--- Data supplied ---

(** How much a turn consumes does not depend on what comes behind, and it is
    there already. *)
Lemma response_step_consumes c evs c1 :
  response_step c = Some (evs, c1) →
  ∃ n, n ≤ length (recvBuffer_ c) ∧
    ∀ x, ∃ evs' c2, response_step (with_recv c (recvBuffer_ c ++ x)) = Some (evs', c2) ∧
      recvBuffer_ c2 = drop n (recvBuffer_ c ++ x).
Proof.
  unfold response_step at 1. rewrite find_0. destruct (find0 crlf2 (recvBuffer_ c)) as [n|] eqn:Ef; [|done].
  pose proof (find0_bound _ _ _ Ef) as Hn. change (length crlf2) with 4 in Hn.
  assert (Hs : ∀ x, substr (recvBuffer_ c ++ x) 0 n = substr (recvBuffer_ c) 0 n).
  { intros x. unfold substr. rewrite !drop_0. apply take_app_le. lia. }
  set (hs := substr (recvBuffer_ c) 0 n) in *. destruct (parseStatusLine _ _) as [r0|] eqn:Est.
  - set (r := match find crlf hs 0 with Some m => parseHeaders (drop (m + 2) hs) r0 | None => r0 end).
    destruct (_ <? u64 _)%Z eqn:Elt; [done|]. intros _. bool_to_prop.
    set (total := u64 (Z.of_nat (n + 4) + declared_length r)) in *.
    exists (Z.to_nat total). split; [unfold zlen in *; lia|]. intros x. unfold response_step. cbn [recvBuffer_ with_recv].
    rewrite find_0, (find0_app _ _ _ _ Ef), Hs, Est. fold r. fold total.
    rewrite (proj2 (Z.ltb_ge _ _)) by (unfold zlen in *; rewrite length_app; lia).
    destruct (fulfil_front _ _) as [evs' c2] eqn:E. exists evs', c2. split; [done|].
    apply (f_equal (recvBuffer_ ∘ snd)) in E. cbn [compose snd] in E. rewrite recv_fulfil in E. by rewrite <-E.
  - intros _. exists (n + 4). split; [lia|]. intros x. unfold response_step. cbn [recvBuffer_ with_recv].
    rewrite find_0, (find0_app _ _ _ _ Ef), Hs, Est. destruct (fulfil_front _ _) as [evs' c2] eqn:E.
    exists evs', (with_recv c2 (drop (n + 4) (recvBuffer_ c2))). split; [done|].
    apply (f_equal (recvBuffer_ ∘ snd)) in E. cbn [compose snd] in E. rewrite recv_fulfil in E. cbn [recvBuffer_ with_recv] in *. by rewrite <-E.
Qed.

---

Prompt
The answer should consist only of the number of lines above in which "exists" appears.

Exercise solution
4